Collected data

Lemma stage_ok_any {Reads Prep Nb Acc Reads' Prep' Nb' Acc'} (fn : Functor (T := R) Reads Prep Nb Acc)
    (fn' : Functor (T := R) Reads' Prep' Nb' Acc') fuel frameSize radius m o target index fss ss ord ords h h' :
  heap_rel same_place h h' ->
  stage_ok fn fuel frameSize radius m o target index fss ss ord ords h ->
  stage_ok fn' fuel frameSize radius m o target index fss ss ord ords h'.
Proof using Type.
  intros Hrel [Ht [Hwt Hb] Hs Hf Htot Ho Hos Hr]. apply same_place_still in Hrel. constructor; try done.
  - apply (target_ok_any still), (target_ok_sep still _ _ _ _ h h' Hrel). by eapply target_ok_any.
  - split; [done|]. by eapply (regions_boxed_sep still).
  - by eapply (searches_ok_sep still).
  - by eapply (sized_sep still).
Qed.

(** The reference of a stage: the body, then the functor folded over the system [all]. *)
Definition stage_ref {Reads Prep Nb Acc} (fn : Functor (T := R) Reads Prep Nb Acc) (r2 : R)
    (f : Particle R -> Particle R) (all : list psource) (a : psource) : Particle R :=
  particle_result fn r2 (src_ptr a) at_zero (map (restage (fun s => fn_stage fn (src_nb s))) all) (src_slot a)
    (f (src_nb a)).

#[local] Abbreviation search := (PRBuffer R * list (list Z) * NeighbourEntry (T := R))%type.

(** The system of all sources. *)
Definition source_system (h : heap R) (ss : list search) : list psource :=
  ss ≫= fun '(_, sfss, _) => bodies h (concat sfss).

Lemma sources_norm {Reads Prep Nb Acc} (fn : Functor (T := R) Reads Prep Nb Acc) fuel frameSize m h target (ss : list search) :
  searches_ok fuel frameSize m zero_point h target ss ->
  map norm (ss ≫= fun '(src, sfss, _) => all_sources fn h (src, sfss)) =
    map (restage (fun s => fn_stage fn (src_nb s))) (source_system h ss) /\
  forall s, s ∈ (ss ≫= fun '(src, sfss, _) => all_sources fn h (src, sfss)) -> origin (src_volume s) = zero_point.
Proof using Type.
  unfold source_system. induction 1 as [|[[src sfss] e] ss [Hso _] _ [IH1 IH2]]; [split; [done|intros s []%elem_of_nil]|].
  rewrite !bind_cons, !map_app, IH1. split.
  - f_equal. apply all_sources_norm. symmetry. eapply Forall2_length, (so_lists _ _ _ _ _ _ _ _ Hso).
  - intros s [Hs|Hs]%elem_of_app; [|by apply IH2]. eapply all_sources_origin; [|exact Hs]. apply (so_boxed _ _ _ _ _ _ _ _ Hso).
Qed.

(** A stage maps the target's system by its reference over the system of all sources. *)
Lemma stage_system {Reads Prep Nb Acc} (fn : Functor (T := R) Reads Prep Nb Acc) `{!FieldSeparation fn} `{!Commuting fn}
    fuel frameSize junk radius m target index fss ss ord ords body h :
  writes_only fn body ->
  stage_ok fn fuel frameSize radius m zero_point target index fss ss ord ords h ->
  exists h', (h1 ← launchForEachParticle defaultForEach frameSize body target index ord h;
              interact DefaultPolicy fuel frameSize junk ords (map snd ss) target index radius fn h1) = Some h' /\
    heap_sep fn h h' /\ (forall p, p ∉ concat fss -> h' !! p = h !! p) /\
    bodies h' (concat fss) =
      map (with_nb (stage_ref fn (radius * radius) body (source_system h ss))) (bodies h (concat fss)).
Proof using Type.
  intros Hw Hok. destruct (stage_spec fn fuel frameSize junk radius m zero_point target index fss ss ord ords body h Hw Hok)
    as (h' & E & Hsep & Hout & Hres). exists h'. split_and!; [exact E|exact Hsep|exact Hout|].
  apply bodies_map. intros p (ps & Hp & Hps)%elem_of_concat.
  apply list_elem_of_lookup_1 in Hps as [r Hps].
  pose proof (st_target _ _ _ _ _ _ _ _ _ _ _ _ _ Hok) as Ht.
  destruct (Forall2_lookup_r _ _ _ _ _ (to_lists _ _ _ _ _ _ Ht) Hps) as (tr & Htr & _).
  destruct (target_frame _ _ _ _ _ _ r ps p Ht Hps Hp) as [_ [fr Hfr]].
  destruct (proj2 (st_boxes _ _ _ _ _ _ _ _ _ _ _ _ _ Hok) r tr ps Htr Hps) as (_ & Hz & _).
  destruct (sources_norm fn fuel frameSize m h target ss (st_sources _ _ _ _ _ _ _ _ _ _ _ _ _ Hok)) as [Hn Ho].
  eexists fr, _, (fun i q => particle_result fn (radius * radius) p (volume tr)
    (ss ≫= fun '(src, sfss, _) => all_sources fn h (src, sfss)) i (live_map body q)).
  split_and!; [done|by apply (Hres r tr ps p fr)| |].
  - simpl. apply list_eq. intros i. rewrite !list_lookup_imap, list_lookup_fmap. by destruct (slots fr !! i).
  - intros i q _. cbv beta. destruct (particle_result_sep fn (radius * radius) p (volume tr)
      (ss ≫= fun '(src, sfss, _) => all_sources fn h (src, sfss)) i (live_map body q)) as (E1 & _).
    rewrite E1. unfold live_map. destruct (occupied q) eqn:Hoc; [|by rewrite Hoc].
    destruct (Hw q) as (E2 & _). split; [congruence|]. intros _.
    rewrite particle_result_norm, Hn by done. done.
Qed.
End systems.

PROBLEM DETAILS
Each line that includes the string "exact" should be copied from the data.

ANSWER FOR THE TASK
  - intros s [Hs|Hs]%elem_of_app; [|by apply IH2]. eapply all_sources_origin; [|exact Hs]. apply (so_boxed _ _ _ _ _ _ _ _ Hso).
    as (h' & E & Hsep & Hout & Hres). exists h'. split_and!; [exact E|exact Hsep|exact Hout|].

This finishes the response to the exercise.